• [Task description]
Of all the lines in the entries below, give again exactly those starting at the line containing "eapply offspringWithR_mono; [exact Hf|]." and ending at the line containing "- apply (Hguard", both ends included, and no others.

[Dataset records]
(** ** Acyclic pedigrees: the guard set and the fuel are immaterial *)

Lemma inbreedingR_canonical version g n guard a f m guard' :
  Acyclic g →
  inbreedingR version n g guard (Some a) = Some f →
  (∀ y, y ∈ guard → ¬ rtc (isParent g) a y) →
  n ≤ m → guard' ⊆ guard →
  inbreedingR version m g guard' (Some a) = Some f.
Proof.
  intros Hacyclic. revert guard a f m guard'.
  induction n as [|n IH]; intros guard a f m guard' Hf Hguard Hnm Hsub;
    cbn [inbreedingR] in Hf;
    (case_decide as Ha; [by destruct (Hguard a Ha)|]); [done|].
  destruct m as [|m]; [lia|]. cbn [inbreedingR].
  case_decide as Ha'; [set_solver|].
  destruct (getParent1 g a) as [p1|] eqn:Hp1; [|done].
  destruct (getParent2 g a) as [p2|] eqn:Hp2; [|done].
  eapply offspringWithR_mono; [exact Hf|].
  intros x fx Hx _ Hfx.
  assert (isAncestor g a x) as Hax.
  { eapply tc_rtc_r; [|done]. apply tc_once. by left. }
  eapply IH; [done| |lia|set_solver].
  intros y [->%elem_of_singleton|Hy]%elem_of_union Hxy.
  - apply (Hacyclic a). by eapply tc_rtc_r.
  - apply (Hguard y Hy). etrans; [|done]. by apply tc_rtc.
Qed.

(** ** Full accumulation against the independent-path filter *)

Lemma termR_version F130 F110 g p1 p2 x t130 t110 :
  (∀ f130 f110, F130 (Some x) = Some f130 → F110 (Some x) = Some f110 →
     (0 ≤ f130)%Qc ∧ (f130 ≤ f110)%Qc) →
  termR v130 F130 g p1 p2 x = Some t130 →
  termR v110 F110 g p1 p2 x = Some t110 →
  (t130 ≤ t110)%Qc.
Proof.
  intros HF (f130 & paths1 & paths2 & Hf130 & H1 & H2 & ->)%termR_Some
            (f110 & paths1' & paths2' & Hf110 & H1' & H2' & ->)%termR_Some.
  simplify_eq. destruct (HF _ _ Hf130 Hf110) as [H0 Hle].
  etrans; [apply Qcmult_le_compat_r; [apply weight_version|]|].
  { by apply Qcplus_nonneg_nonneg. }
  apply Qcmult_le_mono_nonneg_l; [apply weight_nonneg|].
  by apply Qcplus_le_mono_l.
Qed.
(** Which diagnostic a first reply without ACK draws. *)
Lemma refusal_cases (argin ans : string) :
  (has_byte nak_byte ans /\
   refusal argin ans = Error ("Query resulted in NAK: " ++ argin)) \/
  (~ has_byte nak_byte ans /\
   refusal argin ans =
   Error ("Did not receive ACK on message, got " ++ hexformat ans ++ " instead")).
Proof.
  unfold refusal. destruct (str_in NAK ans) eqn:Hnak.
  - left. split; [now apply str_in_byte | reflexivity].
  - right. split; [|reflexivity]. intros Hin.
    apply str_in_byte in Hin. unfold NAK in Hnak. unfold nak_byte in Hin.
    congruence.
Qed.

Lemma split_comma_nonempty (s : string) : split_comma s <> [].
Proof.
  induction s as [|c s IH]; simpl; [discriminate|].
  destruct (Ascii.eqb c ","); [discriminate|].
  destruct (split_comma s); discriminate.
Qed.

(** One field more than there are commas. *)
Lemma length_split_comma (s : string) :
  length (split_comma s) = S (count_commas s).
Proof.
  induction s as [|c s IH]; simpl; [reflexivity|].
  unfold comma. destruct (Ascii.eqb c ","); simpl.
  - now rewrite IH.
  - destruct (split_comma s) as [|f fs] eqn:E; simpl in *; [discriminate|].
    exact IH.
Qed.

Lemma count_commas_none (s : string) :
  ~ has_byte comma s -> count_commas s = O.
Proof.
  unfold has_byte. induction s as [|c s IH]; simpl; [reflexivity|].
  intros Hno. destruct (Ascii.eqb_spec c comma) as [->|Hne].
  - exfalso. apply Hno. now left.
  - apply IH. intros Hin. apply Hno. now right.
Qed.

(** A line without comma is its own single field. *)
Lemma split_comma_whole (s : string) :
  ~ has_byte comma s -> split_comma s = [s].
Proof.
  unfold has_byte. induction s as [|c s IH]; simpl; [reflexivity|].
  intros Hno. destruct (Ascii.eqb_spec c ",") as [->|Hne].
  - exfalso. apply Hno. now left.
  - rewrite IH; [reflexivity|]. intros Hin. apply Hno. now right.
Qed.

(** The first comma ends the first field. *)
Lemma split_comma_head (a rest : string) :
  ~ has_byte comma a ->
  split_comma (a ++ String comma rest) = a :: split_comma rest.
Proof.
  unfold has_byte. induction a as [|c a IH]; simpl; [reflexivity|].
  intros Hno. destruct (Ascii.eqb_spec c ",") as [->|Hne].
  - exfalso. apply Hno. now left.
  - rewrite IH; [reflexivity|]. intros Hin. apply Hno. now right.
Qed.

Lemma split_comma_pair (status value : string) :
  ~ has_byte comma status -> ~ has_byte comma value ->
  split_comma (status ++ "," ++ value) = [status; value].
Proof.
  intros Hs Hv. change ("," ++ value)%string with (String comma value).
  rewrite split_comma_head by assumption.
  now rewrite split_comma_whole.
Qed.

(** ** query: the two branches of the handshake *)

Lemma query_on_ack (argin ans reply : string) (rest tx : list string)
    (lg : list log_entry) :
  str_in ACK ans = true ->
  query argin (mkDevice (ans :: reply :: rest) tx lg) =
  (Ok reply,
   mkDevice rest (tx ++ [argin ++ write_termination; ENQ])
            (lg ++ ack_log argin ans reply)).
Proof.
  intros Hack. unfold query, bind, inst_query, inst_write, inst_write_raw,
    inst_read, debug_stream, ret. simpl. rewrite Hack. simpl.
  repeat rewrite <- app_assoc. reflexivity.
Qed.

Lemma query_without_ack (argin ans : string) (rest tx : list string)
    (lg : list log_entry) :
  str_in ACK ans = false ->
  query argin (mkDevice (ans :: rest) tx lg) =
  (Ok "",
   mkDevice rest (tx ++ [argin ++ write_termination])
            (lg ++ nack_log argin ans)).
Proof.
  intros Hack. unfold query, bind, inst_query, inst_write, inst_write_raw,
    inst_read, debug_stream, error_stream, ret, nack_log, refusal.
  simpl. rewrite Hack. destruct (str_in NAK ans); simpl;
    repeat rewrite <- app_assoc; reflexivity.
Qed.

(** A silent instrument: the command goes out and the read times out. *)
Lemma query_timeout (argin : string) (tx : list string) (lg : list log_entry) :
  query argin (mkDevice [] tx lg) =
  (Raise VisaIOError,
   mkDevice [] (tx ++ [argin ++ write_termination])
            (lg ++ [Debug ("query: " ++ argin)])).
Proof. reflexivity. Qed.

(** What a call of [query] puts on the line: the command with its
    terminator, and at most one ENQ after it. *)
Lemma query_tx (argin : string) (self : Device) :
  exists tail, (tail = [] \/ tail = [ENQ]) /\
    inst_tx (snd (query argin self)) =
    (inst_tx self ++ (argin ++ write_termination)%string :: tail)%list.
Proof.
  destruct self as [rx tx lg]. destruct rx as [|ans rx].
  - exists []. split; [now left | reflexivity].
  - destruct (str_in ACK ans) eqn:Hack.
    + exists [ENQ]. split; [now right|]. destruct rx as [|reply rx].
      * unfold query, bind, inst_query, inst_write, inst_write_raw,
          inst_read, debug_stream, ret. simpl. rewrite Hack. simpl.
        now rewrite <- app_assoc.
      * rewrite query_on_ack by assumption. reflexivity.
    + exists []. split; [now left|].
      rewrite query_without_ack by assumption. reflexivity.
Qed.

(** [query] raises nothing but the transport's timeout. *)
Lemma query_raises (argin : string) (self : Device) (e : exn) :
  fst (query argin self) = Raise e -> e = VisaIOError.
Proof.
  destruct self as [rx tx lg]. destruct rx as [|ans rx].
  - rewrite query_timeout. simpl. congruence.
  - destruct (str_in ACK ans) eqn:Hack.
    + destruct rx as [|reply rx].
      * unfold query, bind, inst_query, inst_write, inst_write_raw,
          inst_read, debug_stream, ret. simpl. rewrite Hack. simpl. congruence.
      * rewrite query_on_ack by assumption. discriminate.
    + rewrite query_without_ack by assumption. discriminate.
Qed.

(** ** Claims on query *)

(** C1. When the first reply line holds the ACK byte 0x06 anywhere,
    whatever else it holds, [query] writes the command line, then one raw
    ENQ byte, reads one more line and returns that second line. *)
Theorem query_ack_returns_payload
    (argin ans reply : string) (rest : list string) (self : Device) :
  inst_rx self = ans :: reply :: rest ->
  has_byte ack_byte ans ->
  query argin self =
  (Ok reply,
   mkDevice rest
            (inst_tx self ++ [argin ++ write_termination; ENQ])
            (streams self ++ ack_log argin ans reply)).
Proof.
  intros Hrx Hack. destruct self as [rx tx lg]. simpl in *. subst rx.
  apply query_on_ack. now apply str_in_byte.
Qed.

• [Reply to the exercise]
  eapply offspringWithR_mono; [exact Hf|].
  intros x fx Hx _ Hfx.
  assert (isAncestor g a x) as Hax.
  { eapply tc_rtc_r; [|done]. apply tc_once. by left. }
  eapply IH; [done| |lia|set_solver].
  intros y [->%elem_of_singleton|Hy]%elem_of_union Hxy.
  - apply (Hacyclic a). by eapply tc_rtc_r.
  - apply (Hguard y Hy). etrans; [|done]. by apply tc_rtc.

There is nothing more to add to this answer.